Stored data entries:
• • • • •

(** When neither the low-variance bonus nor the wash-trading penalty
    applies, score and breakdown agree: if one of the two functions returns,
    so does the other, and the score is the final score of the breakdown. *)
Lemma score_matches_breakdown (m : UserMetrics) :
  valid m ->
  (low_variance_bonus m == 0)%Q -> (wash_trading_penalty m == 0)%Q ->
  (forall d, get_score_details m = Ret d ->
             calculate_score m = Ret (final_score d)) /\
  (forall s, calculate_score m = Ret s ->
             exists d, get_score_details m = Ret d /\ final_score d = s).
Proof.
  intros (_ & _ & _ & Hd & _) Hv Hw.
  assert (E : clamp (round (score_sum m)) = final_score (breakdown m)).
  { cbn [breakdown final_score]. rewrite recorded_sum_details by assumption.
    f_equal. apply round_ext; [reflexivity|].
    unfold score_sum, details_sum. cbn [rat addQ]. rewrite Hv, Hw. ring. }
  split.
  - intros d Hr. apply get_score_details_ret in Hr as [Hr ->].
    destruct (calculate_score_cases m) as [[_ Es]|[R _]];
      [congruence|].
    destruct (R (details_in_float_range_full m Hd Hr)).
  - intros s Hs. apply calculate_score_ret in Hs as [Hr ->].
    destruct (get_score_details_cases m) as [[_ Eb]|[R _]];
      [eauto|].
    destruct (R (in_float_range_details m Hr)).
Qed.

(** C2.  For a user to whom the low-variance bonus (3 points) and the
    wash-trading penalty (15 points) both apply, the breakdown holds three
    factors and no penalty: neither of the two is recorded. *)
Theorem breakdown_omits_variance_and_wash_trading :
  valid steady_small_trader /\
  (low_variance_bonus steady_small_trader == 3)%Q /\
  (wash_trading_penalty steady_small_trader == 15)%Q /\
  calculate_score steady_small_trader = Ret 72 /\
  get_score_details steady_small_trader =
    Ret {| base_score := 50;
           factors := <["account_age" := (1096 # 100)%Q]>
                      (<["success_rate" := (2000 # 100)%Q]>
                       (<["transaction_volume" := (312 # 100)%Q]> ∅));
           penalties := ∅;
           final_score := 84 |}.
Proof.
  split; [valid_now|].
  split; [reflexivity|]. split; [reflexivity|].
  split; vm_compute; reflexivity.
Qed.

(** Whatever the record, the breakdown has no entry besides four factors
    and three penalties. *)
Lemma breakdown_keys (m : UserMetrics) (d : ScoreDetails) :
  get_score_details m = Ret d ->
  dom (factors d) ⊆
    {[ "account_age"; "success_rate"; "transaction_volume"; "frequency" ]} /\
  dom (penalties d) ⊆ {[ "disputes"; "new_account"; "high_frequency" ]}.
Proof.
  intros Hd. apply get_score_details_ret in Hd as [_ ->].
  unfold breakdown, recorded_factors, recorded_penalties.
  cbn [factors penalties].
  destruct (0 <? transaction_count m);
  destruct (Qle_bool (1 # 10) (frequency_per_day m)
            && Qle_bool (frequency_per_day m) 5);
  destruct (0 <? dispute_count m);
  destruct (account_age_days m <? 30);
  destruct (Qlt_bool 10 (frequency_per_day m)).
  all: rewrite ?dom_insert_L, !dom_empty_L; split; set_unfold; tauto.
Qed.

(** The users of the module's demonstration: full tier, limited-or-better,
    blocked. *)
Example demonstration_scores :
  calculate_score high_trust = Ret 100 /\
  calculate_score medium_trust = Ret 81.
Proof. split; vm_compute; reflexivity. Qed.

Example log10_domain_error :
  math_log10 0 = Raise (ValueError "math domain error").
Proof. reflexivity. Qed.





Lemma age_rate (a : Z) :
  (inject_Z a / 365 * 10 == inject_Z a * (2 # 73))%Q.
Proof. field. Qed.

Lemma age_bonus_mono (m : UserMetrics) (a1 a2 : Z) :
  a1 <= a2 -> (age_bonus (with_age m a1) <= age_bonus (with_age m a2))%Q.
Proof.
  intros H. unfold age_bonus. cbn [account_age_days with_age].
  apply Q.min_le_compat_r. rewrite Zle_Qle in H. rewrite !age_rate. lra.
Qed.

Lemma age_bonus_cap (m : UserMetrics) : (age_bonus m <= 15)%Q.
Proof. apply Q.le_min_r. Qed.

Lemma age_bonus_saturated (m : UserMetrics) (a : Z) :
  548 <= a -> (age_bonus (with_age m a) == 15)%Q.
Proof.
  intros H. unfold age_bonus. cbn [account_age_days with_age].
  apply Q.min_r. rewrite Zle_Qle in H. change (inject_Z 548) with 548%Q in H.
  rewrite age_rate. lra.
Qed.

Lemma third (x : Q) : (x / 3 == x * (1 # 3))%Q.
Proof. field. Qed.

Lemma new_account_penalty_anti (m : UserMetrics) (a1 a2 : Z) :
  a1 <= a2 ->
  (new_account_penalty (with_age m a2)
   <= new_account_penalty (with_age m a1))%Q.
Proof.
  intros H. unfold new_account_penalty. cbn [account_age_days with_age].
  destruct (Z.ltb_spec a1 30) as [H1|H1], (Z.ltb_spec a2 30) as [H2|H2];
    try lia; try lra; rewrite ?third.
  - assert (Hq : (inject_Z (30 - a2) <= inject_Z (30 - a1))%Q)
      by (rewrite <- Zle_Qle; lia).
    lra.
  - assert (Hq : (inject_Z 0 <= inject_Z (30 - a1))%Q)
      by (rewrite <- Zle_Qle; lia).
    change (inject_Z 0) with 0%Q in Hq. lra.
Qed.

Lemma new_account_penalty_old (m : UserMetrics) (a : Z) :
  30 <= a -> new_account_penalty (with_age m a) = 0%Q.
Proof.
  intros H. unfold new_account_penalty. cbn [account_age_days with_age].
  rewrite (proj2 (Z.ltb_ge _ _)) by lia. reflexivity.
Qed.

Lemma score_sum_with_age (m : UserMetrics) (a : Z) :
  score_sum (with_age m a) =
  addQ (volume_bonus m)
    (50 + age_bonus (with_age m a) + success_rate_bonus m + frequency_bonus m
     + low_variance_bonus m
     - dispute_penalty m - new_account_penalty (with_age m a)
     - high_frequency_penalty m - wash_trading_penalty m)%Q.
Proof. reflexivity. Qed.
(** C10 as stated fails: with a name outside the stream vocabulary the
    constructor raises [ValueError], not [TypeError], although a non-empty
    description is given. *)
Lemma description_with_unknown_condition_raises_ValueError :
  run (StreamErrorElement_new xmpp_constants (ArgUnicode "no-such-condition")
         (PyStr "Something went wrong") PyNone)
  = (Raises (ValueError "Bad error condition"), []) /\
  forall msg l,
    run (StreamErrorElement_new xmpp_constants (ArgUnicode "no-such-condition")
           (PyStr "Something went wrong") PyNone)
    <> (Raises (TypeError msg), l).
Proof. split; [reflexivity | discriminate]. Qed.

(** C1, on the code.  Decoding an error element whose condition bears an
    obsolete name raises [NameError] (the name [condition] is not bound)
    instead of returning an error with the replacement name: for the stream
    conditions [xml-not-well-formed] and [invalid-id] and for the stanza
    condition [payment-required]. *)
Theorem decode_obsolete_condition_raises_NameError :
  run (StreamErrorElement_new xmpp_constants
         (ArgElement
            (Element "{http://etherx.jabber.org/streams}error" [] None
               [new_element
                  "{urn:ietf:params:xml:ns:xmpp-streams}xml-not-well-formed"]))
         PyNone PyNone)
  = (Raises (NameError "condition"), []) /\
  run (StreamErrorElement_new xmpp_constants
         (ArgElement
            (Element "{http://etherx.jabber.org/streams}error" [] None
               [new_element
                  "{urn:ietf:params:xml:ns:xmpp-streams}invalid-id"]))
         PyNone PyNone)
  = (Raises (NameError "condition"), []) /\
  run (StanzaErrorElement_new xmpp_constants
         (ArgElement
            (Element "{jabber:client}error" [("type", PyStr "auth")] None
               [new_element
                  "{urn:ietf:params:xml:ns:xmpp-stanzas}payment-required"]))
         PyNone PyNone PyNone)
  = (Raises (NameError "condition"), []).
Proof. repeat split. Qed.

(** C2, on the code.  A stanza error element with [code="404"] and no
    condition child decodes to an error whose condition is still
    [undefined-condition]: the attribute value is the string ["404"], the
    keys of [LEGACY_CODES] are ints, and the lookup finds nothing.  The
    legacy code itself is kept as that string. *)
Theorem decode_code_404_stays_undefined_condition :
  exists self,
    run (StanzaErrorElement_new xmpp_constants
           (ArgElement
              (Element "{jabber:client}error"
                 [("code", PyStr "404"); ("type", PyStr "cancel")] None []))
           PyNone PyNone PyNone)
    = (Returns self, []) /\
    run (condition_name self) = (Returns "undefined-condition", []) /\
    _legacy_code self = PyStr "404".
Proof. eexists. repeat split. Qed.

(** C3, on the code.  A stream error with a custom condition encodes to
    an element whose only child is the condition: the custom condition is
    left out.  With a text entry the encoding raises [NameError] (the name
    [XML_LANG_QNAME] is not bound). *)
Theorem as_xml_omits_custom_conditions_and_raises_on_text :
  exists self,
    run (StreamErrorElement_new xmpp_constants (ArgUnicode "conflict")
           PyNone PyNone) = (Returns self, []) /\
    run (ErrorElement_as_xml xmpp_constants
           (add_custom_condition self
              (new_element "{http://example.org/ns}session-replaced")))
    = (Returns
         (Element "{http://etherx.jabber.org/streams}error" [] None
            [new_element "{urn:ietf:params:xml:ns:xmpp-streams}conflict"]),
       []) /\
    run (ErrorElement_as_xml xmpp_constants
           (set_text self [(PyStr "en", "Replaced by new connection")]))
    = (Raises (NameError "XML_LANG_QNAME"), []).
Proof. eexists. repeat split. Qed.

(** C4, on the code.  Decoding an error element with a text child raises
    [NameError] (the name [XML_LANG_QNAME] is not bound), with or without a
    language attribute on the child and with or without a condition before
    it; no text entry is ever appended. *)
Theorem decode_text_child_raises_NameError :
  run (StreamErrorElement_new xmpp_constants
         (ArgElement
            (Element "{http://etherx.jabber.org/streams}error" [] None
               [new_element "{urn:ietf:params:xml:ns:xmpp-streams}host-gone";
                Element "{http://etherx.jabber.org/streams}text"
                  [("{http://www.w3.org/XML/1998/namespace}lang", PyStr "en")]
                  (Some "  The host is gone ") []]))
         PyNone PyNone)
  = (Raises (NameError "XML_LANG_QNAME"), []) /\
  run (StanzaErrorElement_new xmpp_constants
         (ArgElement
            (Element "{jabber:client}error" [("type", PyStr "cancel")] None
               [Element "{jabber:client}text" [] (Some "Not here") []]))
         PyNone PyNone PyNone)
  = (Raises (NameError "XML_LANG_QNAME"), []).
Proof. repeat split. Qed.

(** C7, on the code.  Decoding an error element with two condition
    children raises [NameError] when a text child follows them (after the
    warning for the duplicate) and when the first of them bears an obsolete
    name. *)
Theorem decode_duplicate_conditions_can_raise :
  run (StreamErrorElement_new xmpp_constants
         (ArgElement
            (Element "{http://etherx.jabber.org/streams}error" [] None
               [new_element "{urn:ietf:params:xml:ns:xmpp-streams}conflict";
                new_element "{urn:ietf:params:xml:ns:xmpp-streams}host-gone";
                Element "{http://etherx.jabber.org/streams}text" []
                  (Some "Replaced by new connection") []]))
         PyNone PyNone)
  = (Raises (NameError "XML_LANG_QNAME"),
     ["Multiple conditions in XMPP error node."]) /\
  run (StreamErrorElement_new xmpp_constants
         (ArgElement
            (Element "{http://etherx.jabber.org/streams}error" [] None
               [new_element
                  "{urn:ietf:params:xml:ns:xmpp-streams}xml-not-well-formed";
                new_element "{urn:ietf:params:xml:ns:xmpp-streams}bad-format"]))
         PyNone PyNone)
  = (Raises (NameError "condition"),
     ["Multiple conditions in XMPP error node."]).
Proof. repeat split. Qed.

(** C9, on the code.  [add_custom_condition] keeps the caller's element
    itself: after the caller renames its element, the custom condition of
    the error object bears the new name. *)
Theorem add_custom_condition_keeps_callers_element :
  let detail :=
    Element "{http://example.org/ns}quota-exceeded"
      [("limit", PyStr "10")] None [] in
  let rename := fun e =>
    Element "{http://example.org/ns}renamed"
      (attrib e) (elem_text e) (children e) in
  exists o st,
    Ownership.construct
      (fun arg => StreamErrorElement_new xmpp_constants arg PyNone PyNone)
      [detail] (Ownership.RefUnicode "policy-violation") []
    = Some (Returns (o, st), []) /\
    let o' := Ownership.add_custom_condition o 0 in
    option_map custom_condition (Ownership.view st o') = Some [detail] /\
    option_map custom_condition
      (Ownership.view (Ownership.mutate st 0 rename) o')
    = Some [rename detail].
Proof. do 2 eexists. repeat split. Qed.
(** ** Ride creation never answers with success either *)

Lemma rides_create_never_200 (o : Oracle) (req : CreateBody.t) (w : World) :
  exists r, snd (run (rides_create o req) w) = inr r /\ status_code r <> 200.
Proof.
  destruct (complete_create req) eqn:Hc.
  2:{ rewrite (incomplete_create_rejected o req w Hc).
      eexists; split; [reflexivity | discriminate]. }
  destruct (complete_create_fields req Hc)
    as (u & t & og & d & dt & n & p & Hu & Ht & Hog & Hd & Hdt & Hn & _ & Hp).
  unfold rides_create. rewrite Hu, Ht, Hog, Hd, Hdt, Hn, Hp.
  destruct (rides_insert_outcome u t og d dt n n p
              (generateRideCode (Math_random o) 6) "active" (db w))
    as [[e He] | [_ Hok]].
  - simpl. rewrite He. eexists; split; [reflexivity | discriminate].
  - simpl. rewrite Hok.
    unfold createNotification, createHistoryEntry, notifications_insert.
    simpl. destruct (notification_outcome o); simpl;
      eexists; split; try reflexivity; discriminate.
Qed.

(* ================================================================== *)
(** * Further properties of the handlers *)
(* ================================================================== *)

(** ** Every code can be drawn *)

#[local] Arguments String.append : simpl nomatch.

Lemma draw_for_selects (c : ascii) :
  in_alphabet c = true ->
  ((0 <= draw_for c)%Q /\ (draw_for c < 1)%Q)
  /\ charAt chars
       (Math_floor (draw_for c * inject_Z (Z.of_nat (String.length chars)))%Q)
     = String c EmptyString.
Proof.
  destruct c as [[] [] [] [] [] [] [] []]; intros H;
    try discriminate H; vm_compute; repeat split; intros E; discriminate E.
Qed.

Lemma string_get_append_here (pre : string) (c : ascii) (rest : string) :
  String.get (String.length pre) (pre ++ String c rest) = Some c.
Proof. induction pre as [| d pre IH]; simpl; auto. Qed.

Lemma draws_for_here (pre : string) (c : ascii) (rest : string) :
  draws_for (pre ++ String c rest) (String.length pre) = draw_for c.
Proof. unfold draws_for. now rewrite string_get_append_here. Qed.

Lemma string_append_assoc (a b c : string) : ((a ++ b) ++ c)%string = (a ++ (b ++ c))%string.
Proof. induction a as [| d a IH]; simpl; [| rewrite IH]; reflexivity. Qed.

Lemma string_append_nil (a : string) : (a ++ "")%string = a.
Proof. induction a as [| d a IH]; simpl; [| rewrite IH]; reflexivity. Qed.

Lemma generateRideCode_loop_spells (rest : string) :
  forall pre code,
    string_forallb in_alphabet rest = true ->
    generateRideCode_loop (draws_for (pre ++ rest)) (String.length rest)
                          (String.length pre) code
    = (code ++ rest)%string.
Proof.
  induction rest as [| c rest IH]; intros pre code H; cbn [generateRideCode_loop String.length].
  - now rewrite string_append_nil.
  - simpl in H. apply andb_true_iff in H as [Hc Hrest].
    rewrite draws_for_here.
    destruct (draw_for_selects c Hc) as [_ ->].
    specialize (IH (pre ++ String c EmptyString)%string
                   (code ++ String c EmptyString)%string Hrest).
    rewrite string_length_append in IH. simpl in IH.
    rewrite Nat.add_1_r in IH.
    rewrite string_append_assoc in IH. simpl in IH.
    rewrite IH, string_append_assoc. reflexivity.
Qed.

(** The generator reaches every code over its alphabet: for a string of
    uppercase letters and digits there are draws of [Math.random], all in
    the interval from 0 to 1, on which the generator returns exactly that
    string. *)
Theorem every_code_can_be_generated (code : string) :
  string_forallb in_alphabet code = true ->
  (forall i, (0 <= draws_for code i)%Q /\ (draws_for code i < 1)%Q)
  /\ generateRideCode (draws_for code) (String.length code) = code.
Proof.
  intros H. split.
  - intros i. unfold draws_for.
    destruct (String.get i code) as [c |] eqn:E;
      [| split; [discriminate | reflexivity]].
    assert (Hc : in_alphabet c = true).
    { clear - H E. revert i E. induction code as [| d code IH]; intros i E;
        [discriminate |].
      simpl in H. apply andb_true_iff in H as [Hd Hrest].
      destruct i as [| i]; simpl in E.
      - now injection E as <-.
      - exact (IH Hrest i E). }
    exact (proj1 (draw_for_selects c Hc)).
  - unfold generateRideCode.
    exact (generateRideCode_loop_spells code "" "" H).
Qed.

Lemma every_code_can_be_generated_witness :
  (forall i, (0 <= draws_for "RIDE42" i)%Q /\ (draws_for "RIDE42" i < 1)%Q)
  /\ generateRideCode (draws_for "RIDE42") (String.length "RIDE42") = "RIDE42".
Proof.
  apply (every_code_can_be_generated "RIDE42"). reflexivity.
Defined.

#[local] Arguments String.append : simpl never.

(** ** The audit emitters *)

(** [createNotification] always returns to its caller.  When the insert is
    stored, exactly one unread row with the given fields is appended to
    the notifications table; when the store answers with an error the
    world is left as it was and nothing is logged; when the call rejects
    the store is left as it was and one line is written to the console. *)
Theorem createNotification_footprint (o : Oracle) (userId : option uuid)
    (type title body : string) (rideId : option uuid) (meta : option jsonb)
    (w : World) :
  let r := run (createNotification o userId type title body rideId meta) w in
  snd r = inr tt
  /\ match notification_outcome o with
     | Stored =>
         fst r
         = mkWorld
             (bump_uuid
                (with_notifications
                   (notifications (db w)
                    ++ [Notification.mk (next_uuid (db w)) userId type title
                                        body rideId meta false])%list
                   (db w)))
             (console w)
     | Refused _ => fst r = w
     | Rejected _ =>
         fst r = mkWorld (db w)
                         (console w ++ ["Error creating notification:"])%list
     end.
Proof.
  unfold createNotification, notifications_insert.
  destruct (notification_outcome o); simpl; split; auto.
  apply world_eta.
Qed.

• • • • •

Aim of the task: The output should be exactly the lines above from the line containing "simpl in H. apply andb_true_iff in H as [Hd" to the line containing "(** ** The audit emitters *)", inclusive, with no other lines.

Problem solution:
      simpl in H. apply andb_true_iff in H as [Hd Hrest].
      destruct i as [| i]; simpl in E.
      - now injection E as <-.
      - exact (IH Hrest i E). }
    exact (proj1 (draw_for_selects c Hc)).
  - unfold generateRideCode.
    exact (generateRideCode_loop_spells code "" "" H).
Qed.

Lemma every_code_can_be_generated_witness :
  (forall i, (0 <= draws_for "RIDE42" i)%Q /\ (draws_for "RIDE42" i < 1)%Q)
  /\ generateRideCode (draws_for "RIDE42") (String.length "RIDE42") = "RIDE42".
Proof.
  apply (every_code_can_be_generated "RIDE42"). reflexivity.
Defined.

#[local] Arguments String.append : simpl never.

(** ** The audit emitters *)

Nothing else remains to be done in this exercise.